March 24th: COVID-19 - It's Not The Flu
STOP comparing it to the flu. STAY HOME.
You know why the numbers for influenza look so much worse than those for COVID-19? Because we actually have numbers. Because we have testing.
With COVID we had NOTHING. We are still woefully behind on testing, and despite what the president tries to say to convince us that everything will be fine, there is no assured treatment yet - we only have small studies and equivocal results. So the reason the numbers don’t look as bad is that we don’t have accurate numbers. Now that we finally have more testing coming down the line, those numbers will surge, but that’s just a reflection of what’s probably already been here and continuing to spread.
Some of you are trying to use the flu stats and claiming that this will all blow over because you’re scared or nervous and trying to cope. That’s flawed, but understandable, and my DMs are open if you want to talk about it.
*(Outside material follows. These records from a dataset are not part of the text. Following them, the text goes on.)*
(** Which posting lists a search reaches. *)
Lemma ac_found name h txs content key l :
  ac_compiled name h txs -> ac_values h !! key = Some l ->
  (exists w, w ∈ aho_MultiPatternSearch (ac_machine h) content /\ string_of_runes w = key) <->
  keyword_hit content key = true.
Proof.
  intros (_ & _ & [Hemp | (keys & Hb & Hkeys)]) Hl; [by rewrite Hemp, lookup_empty in Hl |].
  unfold keyword_hit, utf8_valid. rewrite andb_true_iff, bool_decide_eq_true. split.
  - intros (w & Hw & <-). apply (aho_search_spec keys) in Hw as [Hw Hocc]; [| done].
    apply Hkeys in Hw as (key' & _ & ->). by rewrite !runes_of_string_of_runes.
  - intros [Hv Hocc]. exists (runes_of key). split; [| done]. apply (aho_search_spec keys); [done |].
    split; [| done]. apply Hkeys. exists key. split; [by eexists | done].
Qed.

Lemma ac_get_spec name h txs d v :
  ac_compiled name h txs -> Forall (fun tx => valid_eid tx.1.2) txs -> scope_ok name txs d ->
  match ac_GetEntries h d v with
  | Ok cs => cursors_ok cs /\
      forall e, e ∈ (cs ≫= ec_entries) <-> exists x, (d, e, x) ∈ txs /\ ac_hits_with (ac_sep name) x v = true
  | OutOfFuel => False
  | _ => match BuildAcMatchContent v (ac_sep name) with Ok _ => true | _ => false end = false
  end.
Proof.
  intros Hc Hvalid Hscope. pose proof Hc as ([(h0 & Hh0 & Hopt) Hh] & Hsorted & _). rewrite Forall_forall in Hvalid.
  destruct (Hfactory name h0 Hh0) as [Hname _].
  assert (Hsep : ac_sep name = QuerySep (ac_option h)) by (unfold ac_sep; by rewrite Hh0, Hopt).
  assert (Hnone : (forall x e, (d, e, x) ∈ txs -> ac_hits_with (ac_sep name) x v = false) ->
    cursors_ok [] /\ forall e, e ∈ ([] ≫= ec_entries) <-> exists x, (d, e, x) ∈ txs /\ ac_hits_with (ac_sep name) x v = true).
  { intros Hno. split; [constructor |]. intros e. split; [intros Hx; elem_nil |]. intros (x & Hin & Hhit).
    by rewrite (Hno x e Hin) in Hhit. }
  unfold ac_GetEntries. case_bool_decide as Hsize.
  { apply map_size_empty_inv in Hsize. apply Hnone. intros x e Hin. unfold ac_hits_with.
    destruct (BuildAcMatchContent _ _); try done. apply andb_false_iff. right. apply not_true_iff_false.
    intros (k & Hk%list_elem_of_In & _)%existsb_exists. pose proof (proj2 (Hh k e) (ex_intro _ d (ex_intro _ x (conj Hin Hk)))) as He.
    rewrite Hsize, lookup_empty in He. simpl in He. elem_nil. }
  rewrite <- Hsep. pose proof (BuildAcMatchContent_outcome v (ac_sep name)) as Hout.
  destruct (BuildAcMatchContent v (ac_sep name)) as [content|e|e|] eqn:Hcont; [| done | done | by destruct Hout as [[? [=]] | [? [=]]]].
  unfold mbind, res_bind. cbn beta iota. case_bool_decide as Hlen.
  { apply Hnone. intros x e _. unfold ac_hits_with. rewrite Hcont, Hlen. done. }
  split.
  - unfold cursors_ok. rewrite Forall_forall. intros ec [Hx | (w & l & _ & Hl & Hlne & ->)]%elem_of_ac_term_loop; [elem_nil |].
    split; [| done]. apply NewEntriesCursor_at; [by eapply Hsorted |]. apply Forall_forall. intros e He.
    destruct (proj1 (Hh (string_of_runes w) e)) as (d' & x & Hin & _); [by rewrite Hl |]. by apply (Hvalid (d', e, x)).
  - intros e. rewrite list_elem_of_bind. unfold ac_hits_with. rewrite Hcont.
    rewrite bool_decide_eq_true_2 by lia. cbn [andb]. setoid_rewrite existsb_exists. setoid_rewrite <- list_elem_of_In. split.
    + intros (ec & He & [Hx | (w & l & Hw & Hl & Hlne & ->)]%elem_of_ac_term_loop); [elem_nil |]. simpl in He.
      destruct (proj1 (Hh (string_of_runes w) e)) as (d' & x & Hin & Hk); [by rewrite Hl |].
      assert (d' = d) as -> by by apply (Hscope d' e x Hin). exists x. split; [done |]. exists (string_of_runes w).
      split; [done |]. apply (ac_found name h txs content _ l Hc Hl). by exists w.
    + intros (x & Hin & key & Hk & Hhit). assert (He : e ∈ default [] (ac_values h !! key)) by (apply Hh; eauto).
      destruct (ac_values h !! key) as [l|] eqn:Hl; simpl in He; [| elem_nil].
      destruct (proj2 (ac_found name h txs content key l Hc Hl) Hhit) as (w & Hw & Hwk).
      eexists. split; [| apply elem_of_ac_term_loop; right; exists w, l; rewrite Hwk; split_and!; try done].
      * done.
      * intros ->. elem_nil.
Qed.

Definition AhoHolder_spec : HolderSpec Hd AcHolderTxData factory.
Proof.
  refine {| data_hits := fun name _ => ac_hits_with (ac_sep name);
            assign_ok := fun name _ v => match BuildAcMatchContent v (ac_sep name) with Ok _ => true | _ => false end;
            data_ok := fun _ _ => True; holder_rep := ac_rep; holder_compiled := ac_compiled |}.
  - intros name h Hh. split; [eauto |]. intros key e. rewrite (proj2 (Hfactory name h Hh)), lookup_empty. simpl.
    split; [intros Hx; elem_nil | intros (d & x & Hx & _); elem_nil].
  - intros name h txs d bv h' r [(h0 & Hh0 & Hopt) Hh] [= <- <-]. split; [split; [eauto | done] |].
    unfold build_data. by rewrite Hh0.
  - done.
  - done.
  - intros name d bv. unfold build_data. destruct (factory !! name) as [h|]; [| done]. simpl.
    case_bool_decide; [done |]. destruct (Value bv) as [| | | | | | | | |k| |l| | | |]; simpl; try done.
    + by destruct k.
    + by destruct (iface_strings (elems l)).
  - intros name h txs d e x [Hmade Hh] _. unfold ac_holds in Hh. eexists. split; [done |]. split; [done |]. intros key e'. simpl.
    rewrite elem_of_append_postings, (Hh key e'). setoid_rewrite elem_of_app. setoid_rewrite list_elem_of_singleton. split.
    + intros [(d' & x' & Hin & Hk) | [Hk ->]]; [exists d', x' | exists d, x]; auto.
    + intros (d' & x' & [Hin | [= -> -> ->]] & Hk); [left; eauto | by right].
  - intros name h txs h' r. apply ac_compile_spec.
  - intros name h txs d v. apply ac_get_spec.
  - intros name d x v Hnil. unfold ac_hits_with. destruct (BuildAcMatchContent v (ac_sep name)) as [content|e|e|] eqn:Hc; try done.
    by rewrite (BuildAcMatchContent_nil v _ _ Hnil Hc).
Defined.

#[local] Existing Instance AhoHolder_spec.

Lemma ac_cache_spec `{!ProtoStrListSpec} : HolderCacheSpec (factory:=factory) Hd AcHolderTxData.
Proof.
  split. intros name h txs [vs] bytes _ _ Henc. simpl in *. unfold ac_Encode in Henc. simpl in Henc.
  unfold ac_DecodeFieldIndexingData. case_bool_decide as Hl.
  - apply nil_length_inv in Hl as ->. by rewrite (Marshal_empty vs Henc).
  - by rewrite (Unmarshal_Marshal vs bytes Henc).
Qed.

End Spec.
End AhoHolder.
Some of you are trying to justify going to work or partying (“just quarantine the elderly and immunocompromised!”), in the name of “preserving personal freedom” or because you think that being young and able-bodied automatically means you’re protected or that your infection will be mild (look at those spring breakers now). You haven’t seen what I and my colleagues across the country are seeing - people of all ages, races, and states of health, coming in with terrible infections, ending up on ventilators or other invasive methods of assistance in breathing. I haven’t seen a COVID-19 death yet, thank God, but plenty of others have.
Do you know why we need to flatten the curve, even if it means that it takes longer to end the pandemic? It’s because the spike in infections is overwhelming our healthcare system. You’ve all seen how much we lack in protective equipment and ventilators and staff. A short duration of the pandemic means nothing (and the economy won’t bounce back) if so many people die because we’ve had to ration healthcare and to prioritize who lives and dies. Statistics mean nothing to the individual, and quite frankly we don’t have enough accurate statistics to justify these cavalier attitudes. There will be plenty of hindsight when this is all over, but for now, we have to take the needed precautions.
Again, as with my last post - I’m not trying to inspire panic. I am trying to say that we should be taking this much more seriously than some people are. STAY HOME if you can. I can’t, because I have to be at the hospital to help fight this. However, you can bet that on my days off, as long as I have them, I will be at home except for getting essentials like groceries. In addition, I will call my representatives and demand relief for everyone that can’t work right now.
I say and do all this because I cannot justify spreading this to anyone (or potentially catching it from anyone) if I can help it, and I want to end this pandemic the right way, and with the best chances of everyone’s survival.